NVIDIA GTC March 2023

I watched this week some interesting videos from NVIDA GTC related to networking. And it is a pain that you need to use a “work” email to register….

  • S51839 – Designing the Next Generation of AI Systems:

— A quick summary, it seems any HPC networks needs to use InfiniBand… NVIDA has solution for all sizes. They can provide a POD solution!!! All Cloud providers provide their services.

  • S51112 – How to Design an AI Supercomputer for Fast Distributed Training, and its Use Cases:

— Very interesting talk from NEC Japan. They built a network based on Ethernet switches for HPC with GPUs (and not IB as seen in the other video). As well they are heavy in RDMA/ROCEv2. And seems they have dedicated ports in the network for storage, management, etc. They are very happy with Cumulus/Linux as NOS.

  • S51339 – Hit the Ground Running with Data Center Digital Twin Automation:

— Interesting tool NVIDIA air for creating labs. I expected in the demonstration to show off and built a huge network. “Digital Twin” looks like the new buzzword in the network automation world.

  • S51751 – Powering Telco Cloud Services with Open Accelerated Ethernet:

— This is from COMCAST. And it is very interesting how “big” looks like SONIC is becoming. And NVIDIA is the second contributor to SONIC after M$! I need to try SONIC at some point.

  • S51204 – Transforming Clouds to Cloud-Native Supercomputing Best Practices with Microsoft Azure:

— Obviously, building NVIDIA based supercomputers in M$ Azure. Again, all infiniband.

And another thing, the Spectrum-4 switch looks insane.

AWS Networking Videos – March 2023

I watched very interesting videos about AWS networking. They are high level, so they dont tell you the magic sauce you would like to know but it is nice that this info is out in the public.

  • DKNOG – How AWS is evolving its peering-edge in 2023 and onwards link + event:

— Evolution from buying chassis to building your own devices: consume -> create (NOC-less, auto-remediation, active telemetry, etc)-> innovate (freedom to examine trade-offs, 1U devices). Clearly use of “Clos” networks and they linux-based software.

— Delighted: low complexity + high innovation

— Simplicity Scales

— It is interesting the view of a router/brick like a set of 1U devices (rack 102.8T – 200x400G ports for customers, non-blocking). An it is very good they have pictures of the concept of “bricks” and “spines”.

— Challenges with cabling (SN connector — no patching rack needed) and 400G ZR+ (heating!)

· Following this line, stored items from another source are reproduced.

(** * Up Ahead: date extraction, relevance filtering, aggregation and
      planner storage

    A shallow embedding of [src/utils/dateExtractor.js] (which also holds
    the planner storage module) and of the aggregation half of
    [src/services/upAheadService.js], followed by the properties of the
    specification that are settled on it.

    Conventions of the embedding.
    - A JavaScript string is a [string]: the bytes of its UTF-8 text.
      ASCII characters behave as in JavaScript; a byte above 127, part of
      a character outside ASCII, is caseless, is no word character, no
      digit and no white space.  The case mappings and the white space
      of Unicode outside ASCII are thus left out ([toLowerCase] turns the
      Kelvin sign into "k", [toUpperCase] turns the ligature "fi" into
      "FI", [\s] matches U+00A0): the embedding follows the code to the
      letter on the texts that [isAscii] accepts, and the statements whose
      truth depends on it assume it.
    - A number that the code only uses as an integer (epoch milliseconds,
      hours, scores, counts) is a [Z].
    - A [Date] is [Invalid] or an instant in epoch milliseconds.  Local
      time is UTC plus a fixed offset [tz] (milliseconds east of UTC),
      an explicit argument of every function that reads or builds local
      calendar fields; [toISOString] is UTC, as in JavaScript.  This is
      local time in a zone whose clock does not change over the instants
      that a call touches.  Where the clock changes in between, the code
      still moves by local calendar days, and the instant it reaches is
      the change away from a multiple of 24 hours; what is stated about
      local calendar days and weekdays does not depend on it.
    - The clock ([Date.now()], [new Date()]) is an explicit argument [now].
    - Mutable objects live in an explicit store: the input items in a heap
      indexed by references, the module-level [_wbCache] and the
      [localStorage] entry of the planner as components of the state. *)

From Stdlib Require Import ZArith QArith List String Ascii Bool Lia.
From stdpp Require Import base gmap strings list pretty.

— BGP peering is actually with a container:

— James Hamilton paper – link + pdf

  • AWS re:Invent 2022 – Dive deep on AWS networking infrastructure (NET402)– link

— summary: This is “similar” to the DKNOG but with longer and some other details like:

— “We dont like chassis”. 1+million devices

— SDR at NIC level so one TCP flow is actually load-balanced in several paths

— Hybrid SDN approach: You have controllers to give you a big picture view (I guess it provides the visibility to say “just send 70% traffic to this device” – but not sure how) and the own device device capability to deal with changes.

— Telemetry, continuous monitoring, triangulation: Be able to detect the port/device is causing the problem.

  • AWS re:Invent 2022 – Leaping ahead: The power of cloud network innovation (NET211-L) – link:

— AWS Global Infrastructure: Backbone capacity

— Customer SW/HW

— Everything fails all the time

— GPS locations in fibers! + inject light in fiber to double check fault -> intelligent optical routing/failover -> better than BGP….

— Termite sheet fibers for Australia 🙂

— Nitro card = NIC (offload card)

— SDR: not need in-order packet deliver as required by TCP. 25Gbps flows allowed now.